Try it: Skip every line before the one containing "(** The group code", then copy that line and the rest of the entries below exactly, through the last line.

Records for this exercise:
(* ===== verification/Gc.v ===== *)
(** The cycle collector: [clear_tracked_environments] of [caap/src/values.rs].

    The collector reasons about reference counts, so this file looks at runtime
    objects as the reference-counted cells they are: every shared object, tuples
    included, is a cell of the heap, and a value is at most one strong reference.
    [handles] are the strong references held outside these cells (stack frames,
    evaluators, host objects), as a multiset. No cell is mutably borrowed while
    the collector runs. Dropping the last reference frees a cell, which the
    language does as soon as the collector releases its own references. *)

From S2P Require Import Prelude Order Policy Source Ir Values.

Inductive RcValue :=
  | RvClosure (l : Loc)
  | RvMacro (l : Loc)
  | RvList (l : Loc)
  | RvMap (l : Loc)
  | RvTuple (l : Loc)
  | RvRef (l : Loc)
  | RvOther.

Inductive RcObject :=
  | ObEnv (parent : option Loc) (bindings : gmap string nat) (slots : list RcValue)
  | ObClosure (env : Loc)
  | ObMacro (env : Loc)
  | ObList (items : list RcValue)
  | ObMap (values : list RcValue)
  | ObTuple (items : list RcValue)
  | ObRef (content : RcValue).

Abbreviation RcHeap := (gmap Loc RcObject).

(** Occurrences of [x] in a list of references. *)
Definition occ (x : Loc) (l : list Loc) : nat := length (filter (x =.) l).

(** ** References *)

(** The strong reference a value is. *)
Definition value_refs (val : RcValue) : list Loc :=
  match val with
  | RvClosure l | RvMacro l | RvList l | RvMap l | RvTuple l | RvRef l => [l]
  | RvOther => []
  end.

(** All strong references a cell holds. *)
Definition strong_refs (o : RcObject) : list Loc :=
  match o with
  | ObEnv parent _ slots => option_list parent ++ (slots ≫= value_refs)
  | ObClosure env | ObMacro env => [env]
  | ObList vs | ObMap vs | ObTuple vs => vs ≫= value_refs
  | ObRef v => value_refs v
  end.

(** The references the collector follows: neither parents nor reference cells. *)
Definition collect_graph_nodes (val : RcValue) : list Loc :=
  match val with
  | RvClosure l | RvMacro l | RvList l | RvMap l | RvTuple l => [l]
  | RvRef _ | RvOther => []
  end.

Definition graph_refs (o : RcObject) : list Loc :=
  match o with
  | ObEnv _ _ slots => slots ≫= collect_graph_nodes
  | ObClosure env | ObMacro env => [env]
  | ObList vs | ObMap vs | ObTuple vs => vs ≫= collect_graph_nodes
  | ObRef _ => []
  end.

Definition heap_graph_refs (h : RcHeap) (l : Loc) : list Loc :=
  match h !! l with Some o => graph_refs o | None => [] end.

(** Strong references to [x] from cells and from outside. *)
Definition rc_count (h : RcHeap) (handles : list Loc) (x : Loc) : nat :=
  sum_list_with (λ e, occ x (strong_refs e.2)) (map_to_list h) + occ x handles.

(** ** The reachability graph *)

(** The worklist: [queue] is the stack, its top first. *)
Fixpoint build_loop (fuel : nat) (h : RcHeap) (queue : list Loc) (graph : gmap Loc (list Loc)) :
    option (gmap Loc (list Loc)) :=
  match fuel, queue with
  | _, [] => Some graph
  | 0, _ => None
  | S fuel, addr :: queue =>
      if decide (is_Some (graph !! addr)) then build_loop fuel h queue graph
      else
        let refs := heap_graph_refs h addr in
        build_loop fuel h (reverse refs ++ queue) (<[addr := refs]> graph)
  end.

(** Every edge is pushed at most once. *)
Definition edge_count (h : RcHeap) : nat :=
  sum_list_with (λ e, length (graph_refs e.2)) (map_to_list h).

Definition build_global_reachability_graph (h : RcHeap) (starts : list Loc) :
    option (gmap Loc (list Loc)) :=
  build_loop (length starts + edge_count h) h (reverse starts) ∅.

(** ** Liveness *)

Definition incoming (graph : gmap Loc (list Loc)) (x : Loc) : nat :=
  sum_list_with (λ e, occ x e.2) (map_to_list graph).

(** While the graph is held every node has one reference more, a candidate two. *)
Definition external_refs (h : RcHeap) (handles candidates : list Loc)
    (graph : gmap Loc (list Loc)) (addr : Loc) : nat :=
  let cand_ref := if decide (addr ∈ candidates) then 1 else 0 in
  let strong_count := rc_count h handles addr + 1 + cand_ref in
  strong_count - (1 + incoming graph addr + cand_ref).

Definition live_roots (h : RcHeap) (handles candidates : list Loc) (graph : gmap Loc (list Loc)) :
    list Loc :=
  filter (λ addr, 0 < external_refs h handles candidates graph addr) (map_to_list graph).*1.

(** One node of the queue: its unseen successors become live and are queued. *)
Definition push_live (refs : list Loc) (live : gset Loc) (queue : list Loc) : gset Loc * list Loc :=
  foldl (λ '(live, queue) r,
    if decide (r ∈ live) then (live, queue) else ({[r]} ∪ live, queue ++ [r])) (live, queue) refs.

Fixpoint live_loop (fuel : nat) (graph : gmap Loc (list Loc)) (live : gset Loc) (queue : list Loc) :
    option (gset Loc) :=
  match fuel, queue with
  | _, [] => Some live
  | 0, _ => None
  | S fuel, addr :: queue =>
      let refs := default [] (graph !! addr) in
      let '(live, queue) := push_live refs live queue in
      live_loop fuel graph live queue
  end.

(** Every node is queued at most once. *)
Definition live_set (h : RcHeap) (handles candidates : list Loc) (graph : gmap Loc (list Loc)) :
    option (gset Loc) :=
  let roots := live_roots h handles candidates graph in
  live_loop (size graph) graph (list_to_set roots) roots.

(** ** Clearing *)

Definition is_candidate (h : RcHeap) (l : Loc) : bool :=
  match h !! l with
  | Some (ObEnv parent _ slots) =>
      negb (match slots with [] => true | _ => false end) || bool_decide (is_Some parent)
  | _ => false
  end.

Definition candidates_of (h : RcHeap) (tracked : list Loc) : list Loc :=
  filter (λ l, is_candidate h l = true) tracked.

Definition clear_env (l : Loc) (h : RcHeap) : RcHeap :=
  alter (λ o, match o with ObEnv _ _ _ => ObEnv None ∅ [] | o => o end) l h.

(** Freeing the cells without references, and then those only they referenced. *)
Definition unreferenced (h : RcHeap) (handles : list Loc) : list Loc :=
  filter (λ l, rc_count h handles l = 0) (map_to_list h).*1.

Fixpoint free_loop (fuel : nat) (h : RcHeap) (handles : list Loc) : RcHeap :=
  match fuel with
  | 0 => h
  | S fuel =>
      match unreferenced h handles with
      | [] => h
      | dead => free_loop fuel (foldr delete h dead) handles
      end
  end.

Definition drop_unreferenced (h : RcHeap) (handles : list Loc) : RcHeap :=
  free_loop (size h) h handles.

(** The environments one iteration clears; [None] only if a loop ran out of fuel. *)
Definition garbage_of (h : RcHeap) (handles tracked : list Loc) : option (list Loc) :=
  let candidates := candidates_of h tracked in
  graph ← build_global_reachability_graph h candidates;
  live ← live_set h handles candidates graph;
  Some (filter (λ l, l ∉ live) candidates).

Fixpoint collect_loop (fuel : nat) (h : RcHeap) (handles tracked : list Loc) : option RcHeap :=
  match fuel with
  | 0 => None
  | S fuel =>
      match candidates_of h tracked with
      | [] => Some h
      | _ =>
          garbage ← garbage_of h handles tracked;
          match garbage with
          | [] => Some h
          | _ => collect_loop fuel (drop_unreferenced (foldr clear_env h garbage) handles) handles tracked
          end
      end
  end.

(** Each iteration but the last leaves one candidate less. *)
Definition clear_tracked_environments (h : RcHeap) (handles tracked : list Loc) :
    option (RcHeap * list Loc) :=
  h ← collect_loop (S (length tracked)) h handles tracked;
  Some (h, filter (λ l, is_Some (h !! l)) tracked).
(** * The daily resampling and sensor comparison pipeline of [site_daily]

    A shallow embedding of the cell "Comparison of soil moisture probes" of
    [notebook.ipynb]: the function [site_daily] reads the daily and the
    sub-hourly table of a station, averages the sub-hourly [_VWC] channels by
    calendar date ([groupby(...).mean()]), joins the result to the daily
    table ([DataFrame.join]), keeps the [_VWC] channels and [COSMOS_VWC],
    drops the columns that hold no value at all ([dropna(axis=1, how='all')])
    and reshapes the table to long form ([pd.melt]).

    The pandas operations are modelled on the frames the catalog produces
    ([read_csv] with [parse_dates=['DATE_TIME']] and [na_values=[-9999]]):
    a [DATE_TIME] column that is [datetime64[ns]] when it could be parsed and
    text otherwise, and measurement columns of [float64] with [NaN] for a
    missing value.  In the tables of the run a [float64] value is idealised
    as a rational number; the values the mean kernel computes in [float64]
    arithmetic are modelled apart, on binary64 floats
    ([daily_aggregate_f64]). *)

From Stdlib Require Import String ZArith QArith Floats Bool Lia Sorted List.
Import ListNotations.

Local Open Scope string_scope.
Local Open Scope Z_scope.

(** ** Data model *)

(** A [float64] cell; [None] is [NaN]. *)
Definition cell : Type := option Q.

(** A [datetime64[ns]] value in nanoseconds since the epoch; [None] is [NaT]. *)
Definition stamp : Type := option Z.

(** A named [float64] column. *)
Definition column : Type := (string * list cell)%type.

(** A cell of a [DATE_TIME] column that is text: the text, and the
    timestamp [astype('datetime64[ns]')] reads from it ([NaT] included)
    when it reads one. *)
Definition text_cell : Type := (string * option stamp)%type.

(** The [DATE_TIME] column as [read_csv] leaves it: parsed to
    [datetime64[ns]], or left as text (dtype [object]); the latter when a
    value could not be parsed and also when the file has no row. *)
Inductive time_column : Type :=
| Parsed (ts : list stamp)
| Unparsed (raw : list text_cell).

(** A table as [cat.data_siteid(...).read()] returns it: a default integer
    index, the [DATE_TIME] column when the file has one, and the measurement
    columns in file order. *)
Record source_table : Type := mkSource {
  DATE_TIME : option time_column;
  channels : list column
}.

(** A frame whose index is a [DatetimeIndex] named [DATE_TIME]. *)
Record frame : Type := mkFrame {
  index : list stamp;
  columns : list column
}.

(** The frame after [reset_index()]: [DATE_TIME] is a column again, and it
    is a column [dropna(axis=1)] may remove. *)
Record wide_table : Type := mkWide {
  stamps : option (list stamp);
  sensors : list column
}.

(** A row of the long form: [DATE_TIME], [Sensor], [VWC]. *)
Definition record : Type := (stamp * string * cell)%type.

(** The exceptions the pandas calls of [site_daily] raise. *)
Inductive exn : Type := KeyError | AttributeError | ValueError.

Inductive result (A : Type) : Type :=
| Return (a : A)
| Raise (e : exn).
Arguments Return {A} a.
Arguments Raise {A} e.

Definition bind {A B : Type} (r : result A) (k : A -> result B) : result B :=
  match r with
  | Return a => k a
  | Raise e => Raise e
  end.

Notation "x <- r ;; k" := (bind r (fun x => k))
  (at level 61, r at next level, right associativity).


(** ** Text and time helpers *)

(** [str.endswith]: some tail of [s] is [suffix]. *)
Fixpoint endswith (suffix s : string) : bool :=
  if String.eqb s suffix then true
  else match s with
       | EmptyString => false
       | String _ s' => endswith suffix s'
       end.

Definition vwc_suffix : string := "_VWC".
Definition is_vwc (c : column) : bool := endswith vwc_suffix (fst c).

Definition NS_PER_DAY : Z := 86400000000000.

(** [Series.dt.date]: the calendar date, as days since the epoch. *)
Definition date (t : Z) : Z := t / NS_PER_DAY.

(** A date converted back by [astype('datetime64[ns]')]: midnight of the day. *)
Definition midnight (d : Z) : Z := d * NS_PER_DAY.

Definition is_NaN (x : cell) : bool :=
  match x with None => true | Some _ => false end.

Definition is_NaT (t : stamp) : bool :=
  match t with None => true | Some _ => false end.

Definition stamp_eqb (a b : stamp) : bool :=
  match a, b with
  | Some x, Some y => x =? y
  | None, None => true
  | _, _ => false
  end.

(** ** Daily Aggregator: [groupby(DATE_TIME.dt.date)[vwc columns].mean()] *)

(** The group keys, sorted and without repetition ([sort=True]). *)
Fixpoint insert_key (d : Z) (us : list Z) : list Z :=
  match us with
  | [] => [d]
  | u :: us' =>
      if d <? u then d :: us
      else if d =? u then us
      else u :: insert_key d us'
  end.

(** A [NaT] key opens no group ([dropna=True]). *)
Definition add_key (us : list Z) (k : option Z) : list Z :=
  match k with
  | Some d => insert_key d us
  | None => us
  end.

Definition unique_keys (ks : list (option Z)) : list Z :=
  fold_left add_key ks [].

(** The position of a key among the groups. *)
Fixpoint code_of (d : Z) (us : list Z) : option nat :=
  match us with
  | [] => None
  | u :: us' => if d =? u then Some O else option_map S (code_of d us')
  end.

(** The group code of each row; [None] is the code -1 of a dropped row. *)
Definition factorize_with (us : list Z) (ks : list (option Z))
  : list (option nat) * list Z :=
  (map (fun k => match k with Some d => code_of d us | None => None end) ks,
   us).

Definition factorize (ks : list (option Z)) : list (option nat) * list Z :=
  factorize_with (unique_keys ks) ks.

Completed task:
(** The group code of each row; [None] is the code -1 of a dropped row. *)
Definition factorize_with (us : list Z) (ks : list (option Z))
  : list (option nat) * list Z :=
  (map (fun k => match k with Some d => code_of d us | None => None end) ks,
   us).

Definition factorize (ks : list (option Z)) : list (option nat) * list Z :=
  factorize_with (unique_keys ks) ks.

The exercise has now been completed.